Thursday, September 6, 2012

Djoser and Imhotep

Djoser ruled in Egypt for about 30 years beginning around 2670 BC. During that time, he sent soldiers into the Sinai to take control of turquoise and copper mines there.

Djoser also ordered the construction of a step pyramid at Saqqara near Memphis. When finished, it had a height of 203 feet (62 m), a longer baseline of 411 feet (125 m), and a shorter baseline of 358 feet (109 m). It was Olympia’s first large structure built of stone. It also served as the indispensable precursor to Khufu’s larger and improved pyramid at nearby Giza built less than 100 years later.

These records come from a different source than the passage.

Lemma direct_peers_valid peers : validate_direct_peers peers = inl () <-> peers_ok peers.
Proof.
  unfold validate_direct_peers, peers_ok. rewrite <- duplicates_NoDup.
  destruct (Z.ltb_spec MAX_MAGNET_DIRECT_PEERS (len peers)); [split; [done|intros (? & _); lia]|].
  assert (existsb (fun p => (port p =? 0) || is_unspecified (ip p)) peers = false <->
    Forall (fun p => port p <> 0 /\ is_unspecified (ip p) = false) peers) as Hf.
  { rewrite <- not_true_iff_false, existsb_exists, Forall_forall. split.
    - intros Hn p Hp. split; [intros E|destruct (is_unspecified (ip p)) eqn:E; [|done]];
        (exfalso; apply Hn; exists p; rewrite <- list_elem_of_In; split; [done|]; rewrite E; done || apply orb_true_r).
    - intros Hp (p & Hin & Hc). apply list_elem_of_In, Hp in Hin as [H1 H2]. rewrite H2 in Hc. lia. }
  destruct (existsb _ peers) eqn:E1.
  - split; [done|]. intros (_ & _ & H2). apply Hf in H2. done.
  - apply proj1 in Hf. specialize (Hf eq_refl). destruct (existsb _ (enumerate peers)); [split; [done|intros (_ & ? & _); done]|].
    done.
Qed.

Definition fields_ok (f : Fields) : Prop :=
  ascending (f_selected f) /\ len (f_selected f) <= MAX_MAGNET_SELECT_ONLY_INDICES /\ peers_ok (f_peers f).

Lemma select_index_ok sel i sel' :
  select_index sel i = Ok sel' -> ascending sel ->
  ascending sel' /\ len sel' <= MAX_MAGNET_SELECT_ONLY_INDICES.
Proof.
  unfold select_index. intros H Ha. inv_ok. rename select (_ = false) into Hl. apply Z.ltb_ge in Hl.
  split; [by apply set_insert_ascending|done].
Qed.

Lemma parse_select_only_ok value sel sel' :
  parse_select_only value sel = Ok sel' ->
  ascending sel /\ len sel <= MAX_MAGNET_SELECT_ONLY_INDICES ->
  ascending sel' /\ len sel' <= MAX_MAGNET_SELECT_ONLY_INDICES.
Proof.
  unfold parse_select_only. intros H Ha. apply bind_Ok in H as ([] & _ & H).
  refine (try_fold_inv (fun sel => ascending sel /\ len sel <= MAX_MAGNET_SELECT_ONLY_INDICES) _ _ _ _ _ Ha H).
  clear. intros b term b' _ Hb Ht. unfold select_term in Ht.
  apply bind_Ok in Ht as ([] & _ & Ht). apply bind_Ok in Ht as ([x y] & _ & Ht). inv_ok.
  refine (try_fold_inv (fun sel => ascending sel /\ len sel <= MAX_MAGNET_SELECT_ONLY_INDICES) _ _ _ _ _ _ Ht); [|by split].
  intros c i c' _ [Hc _] Hs. by eapply select_index_ok.
Qed.

Lemma add_peer_ok value peer peers peers' :
  parse_direct_peer value = Ok peer -> add_peer peers peer = Ok peers' -> peers_ok peers -> peers_ok peers'.
Proof.
  unfold parse_direct_peer, add_peer, peers_ok. intros Hp Ha (Hl & Hn & Hf). inv_ok.
  rename select (_ || _ = false) into Hz. apply orb_false_iff in Hz as [Hz Hu].
  case_bool_decide as Hin; [by inv_ok|]. inv_ok. rename select (_ = false) into Hm.
  rewrite len_app. change (len [_]) with 1. apply Z.eqb_neq in Hm, Hz. split; [lia|]. split.
  - apply NoDup_app. split; [done|]. split; [|apply NoDup_singleton]. by intros q Hq ->%list_elem_of_singleton.
  - apply Forall_app. split; [done|]. by apply Forall_singleton.
Qed.

Section valid.
Context {D : Digests} {X : HexCodec} (url_parse : text -> option ParsedUrl).
Abbreviation parse := (parse url_parse).

Lemma read_pair_ok f pair f' : read_pair f pair = Ok f' -> fields_ok f -> fields_ok f'.
Proof.
  destruct pair as [key value], f as [v1 v2 name trs xl wss sel peers]. unfold read_pair, fields_ok. cbn [f_selected f_peers].
  intros H (H1 & H2 & H3).
  destruct (bool_decide (key = bytes_of "xt")).
  { apply bind_Ok in H as (topic & _ & H). destruct topic; inv_ok; by cbn [f_selected f_peers]. }
  do 4 (destruct (bool_decide _); [by inv_ok|]).
  destruct (bool_decide _).
  { apply bind_Ok in H as (s & Hs & H). apply parse_select_only_ok in Hs; [|done]. inv_ok. by cbn [f_selected f_peers]. }
  destruct (bool_decide _); [|by inv_ok].
  apply bind_Ok in H as (p & Hp & H). apply bind_Ok in H as (ps & Hps & H). inv_ok. cbn [f_selected f_peers].
  split; [done|]. split; [done|]. by eapply add_peer_ok.
Qed.

Lemma parse_ok s m :
  parse s = Ok m ->
  identity m <> Unknown /\ ascending (select_only_file_indices m) /\
  len (select_only_file_indices m) <= MAX_MAGNET_SELECT_ONLY_INDICES /\ peers_ok (direct_peers m).
Proof.
  unfold parse. cbv zeta. intros H. apply bind_Ok in H as ([] & _ & H). apply bind_Ok in H as (u & _ & H).
  apply bind_Ok in H as ([] & _ & H). apply bind_Ok in H as (q & _ & H). apply bind_Ok in H as (f & Hf & H).
  apply bind_Ok in H as (i & Hi & H). injection H as <-.
  assert (fields_ok f) as (H1 & H2 & H3).
  { refine (try_fold_inv fields_ok _ _ _ _ _ _ Hf); [intros b p b' _ Hb Hr; by eapply read_pair_ok|].
    split; [constructor|]. split; [done|]. split; [done|]. split; constructor. }
  split; [|done]. cbn [identity]. by destruct (f_v1 f), (f_v2 f); inv_ok.
Qed.

Definition magnet_error (e : CoreError) : Prop :=
  exists msg, e = MalformedMagnet msg \/ e = InvalidInfoHash msg.
Lemma magnet_error_1 msg : magnet_error (MalformedMagnet msg).
Proof. exists msg. by left. Qed.
Lemma magnet_error_2 msg : magnet_error (InvalidInfoHash msg).
Proof. exists msg. by right. Qed.
Lemma copy_magnet_errors n s : err_only magnet_error (copy_from_slice n s).
Proof. unfold copy_from_slice. by case_match. Qed.
#[local] Hint Resolve magnet_error_1 magnet_error_2 copy_magnet_errors : err_only.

The Egyptian Museum in Cairo contains a life-sized limestone statue of Djoser. It is the oldest Egyptian statue of that size. Archaeologists discovered it at Saqqara in 1925.

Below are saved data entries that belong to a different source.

(* ===== verification/Queue.v ===== *)
(** * Queue: [crates/swarmotter-core/src/queue.rs]

    The download queue: an ordered list of torrent keys, the list of keys that
    bypass it, and the hash sets and index map the code caches beside them.
    [QueueState] has the five fields; every method is a definition.  The
    specification is the pair of lists alone ([view]): [step_refines] shows that
    in a synchronised state every operation acts on the lists as [spec_step]
    says, leaves the caches synchronised and never indexes out of range. *)

From S2P Require Import Prelude.

(** ** Data *)

(** Positions are [usize] values below the length of a [Vec]; they are [nat]
    here, and no position arithmetic can leave that range. *)
Record QueueLimits : Type := mkLimits {
  max_active_downloads : nat;
  max_active_metadata_fetches : nat;
  max_active_seeds : nat;
  auto_start : bool }.

Definition default_max_active_downloads : nat := 5.
Definition default_max_active_metadata_fetches : nat := 100.
Definition default_max_active_seeds : nat := 5.
Definition default_auto_start : bool := true.
Definition default_limits : QueueLimits :=
  mkLimits default_max_active_downloads default_max_active_metadata_fetches
    default_max_active_seeds default_auto_start.

Record QueueMembershipSnapshot : Type := mkSnapshot {
  snap_order_index : option nat;
  snap_bypass_index : option nat }.
Lemma decode_extensions_Ok fuel buf nk cursor acc es stop :
  0 <= nk < 256 -> len buf <= usize_max -> 0 <= cursor <= len buf ->
  decode_extensions fuel buf nk cursor acc = Ok (es, stop) ->
  exists es', es = acc ++ es' /\ Forall extension_wf es' /\ first_kind es' = nk /\
    rest buf cursor = encode_extensions es' ++ rest buf stop /\ 0 <= stop <= len buf.
Proof.
  intros Hnk Hsz. revert nk cursor acc Hnk. induction fuel as [|fuel IH];
    intros nk cursor acc Hnk Hc; cbn [decode_extensions]; [done|].
  destruct (Z.eqb_spec nk 0) as [->|Hnz].
  { intros [= <- <-]. exists []. by rewrite app_nil_r. }
  intros E. apply bind_Ok in E as (u & Ht & E). apply fail_if_Ok in Ht.
  unfold saturating_sub in Ht. apply Z.ltb_ge in Ht.
  apply bind_Ok in E as (fk & Hf & E). apply index_Ok in Hf as [m1 E1]; [|lia].
  apply bind_Ok in E as (lb & Hl & E). apply index_Ok in Hl as [m2 E2]; [|lia].
  pose proof (rest_cons _ _ _ _ (proj1 Hc) E1) as E1'. rewrite E2 in E1'. subst m1.
  inv_ok. rewrite Z.gtb_ltb, Z.ltb_ge in *.
  pose proof (u8_range lb) as Hlb. pose proof (u8_range fk) as Hfk. unfold in_width in *.
  rewrite slice_rest in * by lia. inv_ok.
  match goal with E : decode_extensions _ _ _ _ _ = Ok _ |- _ =>
    apply IH in E as (es' & -> & Hwf & Hfirst & Hrest & Hstop); [|lia..] end.
  set (bs := take _ _) in *.
  assert (Hbs : len bs = u8 lb).
  { subst bs. pose proof (len_rest buf (cursor + 2) ltac:(lia)). unfold len in *.
    rewrite length_take. lia. }
  exists (mkExtension nk bs :: es'). rewrite <- app_assoc. split; [done|].
  split; [constructor; [split; cbn; lia|done]|]. split; [done|]. split; [|lia].
  cbn [encode_extensions data]. rewrite Hfirst, Hbs, !as_u8_u8. cbn [app].
  rewrite E1, <- !app_assoc, <- Hrest. do 2 f_equal.
  replace (cursor + 1 + 1) with (cursor + 2) in * by lia.
  rewrite <- (rest_cons buf lb m2 (cursor + 1)) by (done || lia).
  replace (cursor + 1 + 1) with (cursor + 2) by lia. subst bs.
  rewrite (rest_add buf (cursor + 2) (u8 lb)) by lia.
  replace (cursor + 2 + u8 lb - (cursor + 2)) with (u8 lb) by lia.
  unfold rest at 3. by rewrite take_drop.
Qed.

(** ** The fixed header *)

Lemma first_byte_decode t :
  from_u8 (Z.shiftr (u8 (as_u8 (Z.lor (Z.shiftl (type_as_u8 t) 4) (Z.land UTP_VERSION 15)))) 4)
  = Some t /\
  Z.land (u8 (as_u8 (Z.lor (Z.shiftl (type_as_u8 t) 4) (Z.land UTP_VERSION 15)))) 15 = UTP_VERSION.
Proof. destruct t; done. Qed.

Lemma first_byte_encode b t :
  from_u8 (Z.shiftr (u8 b) 4) = Some t -> Z.land (u8 b) 15 = UTP_VERSION ->
  as_u8 (Z.lor (Z.shiftl (type_as_u8 t) 4) (Z.land UTP_VERSION 15)) = b.
Proof. destruct b; try discriminate 2; intros [= <-] _; done. Qed.

Lemma len_encode_prefix h k : len (encode_prefix h k) = 20.
Proof. done. Qed.

Lemma decode_encode h es p buf :
  packet_wf h es -> len buf <= usize_max ->
  buf = encode_prefix h (first_kind es) ++ encode_extensions es ++ p ->
  decode_with_extensions buf = Ok (h, es, p).
Proof.
  intros ((Hv & Hc & Ht & Hd & Hw & Hs & Ha) & Hes & He) Hsz E.
  assert (Hk : in_width 8 (first_kind es)).
  { destruct Hes as [|e' es' [Hk' _] _]; unfold in_width; cbn; lia. }
  assert (Hlen : 20 <= len buf).
  { rewrite E, len_app, len_encode_prefix. pose proof (len_nonneg (encode_extensions es ++ p)). lia. }
  unfold encode_prefix in E. rewrite Hv, <- !app_assoc in E. cbn [app] in E.
  change buf with (rest buf 0) in E.
  pose proof (rest_cons buf _ _ 0 ltac:(lia) E) as E1. change (0 + 1) with 1 in E1.
  pose proof (rest_cons buf _ _ 1 ltac:(lia) E1) as E2. change (1 + 1) with 2 in E2.
  destruct (be_at_app buf 2 2 _ _ ltac:(lia) Hc ltac:(lia) E2) as (R2 & E4 & _).
  destruct (be_at_app buf 4 4 _ _ ltac:(lia) Ht ltac:(lia) E4) as (R4 & E8 & _).
  destruct (be_at_app buf 8 4 _ _ ltac:(lia) Hd ltac:(lia) E8) as (R8 & E12 & _).
  destruct (be_at_app buf 12 4 _ _ ltac:(lia) Hw ltac:(lia) E12) as (R12 & E16 & _).
  destruct (be_at_app buf 16 2 _ _ ltac:(lia) Hs ltac:(lia) E16) as (R16 & E18 & _).
  destruct (be_at_app buf 18 2 _ _ ltac:(lia) Ha ltac:(lia) E18) as (R18 & E20 & _).
  change (18 + 2) with SIZE in E20.
  destruct (decode_extensions_encode es (S (length buf)) buf SIZE [] p Hes Hsz
    ltac:(unfold SIZE; lia) E20) as [Rx Hx].
  { assert (Hle : (length es <= length (encode_extensions es))%nat).
    { clear. induction es as [|e es IH]; cbn; [lia|]. rewrite length_app. lia. }
    pose proof (len_rest buf SIZE ltac:(unfold SIZE; lia)) as Hr. rewrite E20, len_app in Hr.
    pose proof (len_nonneg p). unfold len, SIZE in *. lia. }
  destruct (first_byte_decode (typ h)) as [Rt Rv].
  unfold decode_with_extensions. rewrite (proj2 (Z.ltb_ge _ 20)) by lia. ok_simpl.
  rewrite (index_rest buf 0 _ _ ltac:(done) E). ok_simpl. rewrite Rt. ok_simpl. rewrite Rv.
  rewrite Z.eqb_refl. ok_simpl. rewrite (index_rest buf 1 _ _ ltac:(done) E1). ok_simpl.
  rewrite R2, R4, R8, R12, R16, R18. ok_simpl.
  rewrite u8_as_u8, wrap_small, Rx by done. ok_simpl. cbn [app].
  rewrite slice_from_rest by (pose proof (len_nonneg (encode_extensions es)); unfold SIZE in *; lia).
  ok_simpl. rewrite (rest_app buf (encode_extensions es) p) by done.
  destruct h; cbn in *; by subst.
Qed.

Djoser’s most important subordinate was Imhotep. He lived around 2700-2630. He was Egypt’s first architect. It was he who designed Djoser’s step pyramid at Saqqara and supervised its construction from 2660-2640. He was also the first to use columns made of stone.

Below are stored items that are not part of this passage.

(* ===== verification/Ledbat.v ===== *)
(** * Ledbat: [crates/swarmotter-core/src/utp/congestion.rs]

    The delay-based congestion controller of a uTP connection.  Instants and
    durations are nanoseconds; [Instant::now()] is an argument.  All [u32]
    arithmetic is saturating in the source and written out here. *)

From S2P Require Import Prelude.

Definition TARGET_DELAY_MICROS : Z := 100 * 1000.
Definition MIN_CWND : Z := 1400.
Definition MAX_CWND : Z := 8 * 1024 * 1024.
Definition GAIN_FACTOR : Z := 1.
Definition CURRENT_HISTORY : Z := 8.
Definition BASE_HISTORY : Z := 4.
Definition millis (n : Z) : Z := n * 1000000.
Definition secs (n : Z) : Z := millis (n * 1000).

Record Ledbat : Type := mkLedbat {
  cwnd : Z; slow_start : bool; base_history : list (Z * Z); current_samples : list Z;
  last_echo_delta : Z; last_loss : option Z; rto : Z }.

Record CongestionState : Type := mkCongestionState {
  window : Z; base_delay_micros : Z; current_delay_micros : Z; in_slow_start : bool }.

Definition new : Ledbat := mkLedbat MIN_CWND true [] [] 0 None (millis 500).

Definition window_bytes (l : Ledbat) : Z := cwnd l.

(** [a.duration_since(b)] saturates at zero. *)
Definition duration_since (a b : Z) : Z := Z.max 0 (a - b).

(** [v.push(x)] on a bounded history that forgets its first element. *)
Definition push_bounded {A} (bound : Z) (l : list A) (x : A) : list A :=
  let l := l ++ [x] in if len l >? bound then tail l else l.

(** [last_mut()] of the base history, lowered to a smaller delay. *)
Fixpoint lower_last (delay : Z) (h : list (Z * Z)) : list (Z * Z) :=
  match h with
  | [] => []
  | [(t, d)] => [(t, if delay <? d then delay else d)]
  | x :: h => x :: lower_last delay h
  end.

Definition on_sample (l : Ledbat) (now peer_ts delay : Z) : Ledbat :=
  let samples := push_bounded CURRENT_HISTORY (current_samples l) delay in
  let rotation := secs 10 in
  let needs_new_bucket :=
    match last (base_history l) with
    | Some (t, _) => duration_since now t >? rotation
    | None => true
    end in
  let history :=
    if needs_new_bucket then push_bounded BASE_HISTORY (base_history l) (now, delay)
    else lower_last delay (base_history l) in
  mkLedbat (cwnd l) (slow_start l) history samples delay (last_loss l) (rto l).

(** [iter().min().unwrap_or(0)]. *)
Definition min_or_zero (l : list Z) : Z :=
  match l with [] => 0 | a :: l => foldl Z.min a l end.

Definition base_delay (l : Ledbat) : Z := min_or_zero (map snd (base_history l)).
Definition current_delay (l : Ledbat) : Z := min_or_zero (current_samples l).
Definition queuing_delay (l : Ledbat) : Z :=
  saturating_sub (current_delay l) (base_delay l).

(** The window after an acknowledgement, before the clamp, and whether slow
    start goes on. *)
Definition ack_window (l : Ledbat) : Z * bool :=
  let q := queuing_delay l in
  let target := TARGET_DELAY_MICROS in
  if slow_start l then
    if q >=? target then (saturating_add u32_max (cwnd l) (GAIN_FACTOR * 1400), false)
    else (saturating_add u32_max (cwnd l) 1400, true)
  else if q <? target then
    let headroom := saturating_sub target q in
    let gain := Z.min u32_max (1400 * headroom) / Z.max target 1 in
    (saturating_add u32_max (cwnd l) (Z.max gain 1), false)
  else
    let over := saturating_sub q target in
    let ratio := Z.min over target in
    let cut := wrap 32 (cwnd l * ratio / Z.max target 1) in
    (saturating_sub (cwnd l) (Z.max cut 1400), false).

Definition on_ack (l : Ledbat) : Ledbat :=
  let '(w, slow) := ack_window l in
  mkLedbat (Z.min (Z.max w MIN_CWND) MAX_CWND) slow (base_history l) (current_samples l)
    (last_echo_delta l) (last_loss l) (millis 500).

Definition on_loss (l : Ledbat) (now : Z) : Ledbat :=
  mkLedbat (Z.max (cwnd l / 2) MIN_CWND) false (base_history l) (current_samples l)
    (last_echo_delta l) (Some now) (Z.min (rto l * 2) (secs 8)).

Definition state (l : Ledbat) : CongestionState :=
  mkCongestionState (cwnd l) (base_delay l) (current_delay l) (slow_start l).

(** ** Bounds *)

Inductive event : Type :=
  | Sample (now peer_ts delay : Z)
  | Ack
  | Loss (now : Z).
Definition step (l : Ledbat) (e : event) : Ledbat :=
  match e with
  | Sample now ts d => on_sample l now ts d
  | Ack => on_ack l
  | Loss now => on_loss l now
  end.

Record ledbat_inv (l : Ledbat) : Prop := {
  inv_cwnd : MIN_CWND <= cwnd l <= MAX_CWND;
  inv_rto : millis 500 <= rto l <= secs 8;
  inv_samples : len (current_samples l) <= CURRENT_HISTORY;
  inv_history : len (base_history l) <= BASE_HISTORY }.

Lemma push_bounded_len {A} bound (l : list A) x :
  0 <= bound -> len l <= bound -> len (push_bounded bound l x) <= bound.
Proof.
  intros Hb Hl. unfold push_bounded. rewrite Z.gtb_ltb.
  destruct (Z.ltb_spec bound (len (l ++ [x]))) as [Hlt|]; [|lia].
  rewrite len_app, len_cons, len_nil in *. destruct l as [|a l]; cbn [app tail].
  - rewrite len_nil. lia.
  - rewrite len_app, !len_cons, len_nil in *. lia.
Qed.

Lemma lower_last_len d h : len (lower_last d h) = len h.
Proof.
  induction h as [|[t x] h IH]; [done|]. destruct h as [|y h]; [done|].
  change (lower_last d ((t, x) :: y :: h)) with ((t, x) :: lower_last d (y :: h)).
  rewrite !len_cons in *. lia.
Qed.

Lemma new_ledbat_inv : ledbat_inv new.
Proof. split; [split| split| |]; vm_compute; congruence. Qed.

Lemma step_inv l e : ledbat_inv l -> ledbat_inv (step l e).
Proof.
  intros [H1 H2 H3 H4]. destruct e as [now ts d| |now]; cbn [step].
  - split; cbn [on_sample cwnd rto current_samples base_history]; try done.
    + by apply push_bounded_len.
    + destruct (match last (base_history l) with Some (t, _) => _ | None => _ end).
      * by apply push_bounded_len.
      * by rewrite lower_last_len.
  - unfold on_ack. destruct (ack_window l) as [w slow].
    split; cbn; try done; unfold MIN_CWND, MAX_CWND, millis, secs in *; lia.
  - split; cbn; try done; unfold MIN_CWND, MAX_CWND, millis, secs in *.
    + pose proof (Z.div_le_upper_bound (cwnd l) 2 (8 * 1024 * 1024) ltac:(lia) ltac:(lia)). lia.
    + lia.
Qed.

(** Whatever samples, acknowledgements and losses arrive, the congestion
    window stays between one packet and 8 MiB, the retransmit timeout between
    half a second and eight seconds, and both delay histories keep their bounds;
    a loss never widens the window and an acknowledgement with the queuing delay
    below the target never narrows it. *)
Theorem ledbat_bounds (es : list event) :
  let l := foldl step new es in
  1400 <= cwnd l <= 8388608 /\ 500000000 <= rto l <= 8000000000 /\
  len (current_samples l) <= 8 /\ len (base_history l) <= 4 /\
  (forall now, cwnd (on_loss l now) <= cwnd l) /\
  (queuing_delay l < TARGET_DELAY_MICROS -> cwnd l <= cwnd (on_ack l)).
Proof.
  assert (H : ledbat_inv (foldl step new es)).
  { generalize new_ledbat_inv. generalize new. induction es as [|e es IH]; intros l Hl; cbn; [done|].
    apply IH. by apply step_inv. }
  cbn zeta. set (l := foldl step new es) in *. destruct H as [H1 H2 H3 H4].
  assert (H2' : 500000000 <= rto l <= 8000000000) by exact H2.
  unfold MIN_CWND, MAX_CWND in H1.
  split; [lia|]. split; [lia|]. split; [done|]. split; [done|]. split.
  - intros now. cbn. unfold MIN_CWND.
    pose proof (Z.div_le_upper_bound (cwnd l) 2 (cwnd l) ltac:(lia) ltac:(lia)). lia.
  - intros Hq. unfold on_ack, ack_window, saturating_add, u32_max.
    rewrite Z.geb_leb, (proj2 (Z.leb_gt _ _) Hq), (proj2 (Z.ltb_lt _ _) Hq).
    unfold MIN_CWND, MAX_CWND in *. destruct (slow_start l); cbn [cwnd]; lia.
Qed.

Imhotep may also have been Egypt’s first physician. He treated people with medicines he made from plants. In the medical book he wrote, he discussed various diseases and injuries and how to treat them. In doing so, he somehow avoided magical thinking. In other words, he did not think that diseases and injuries were caused by the gods and best treated with sacrifices to them. He thought that they had physical causes and were best treated with material means like medicines. Remarkable for one who was also a priest.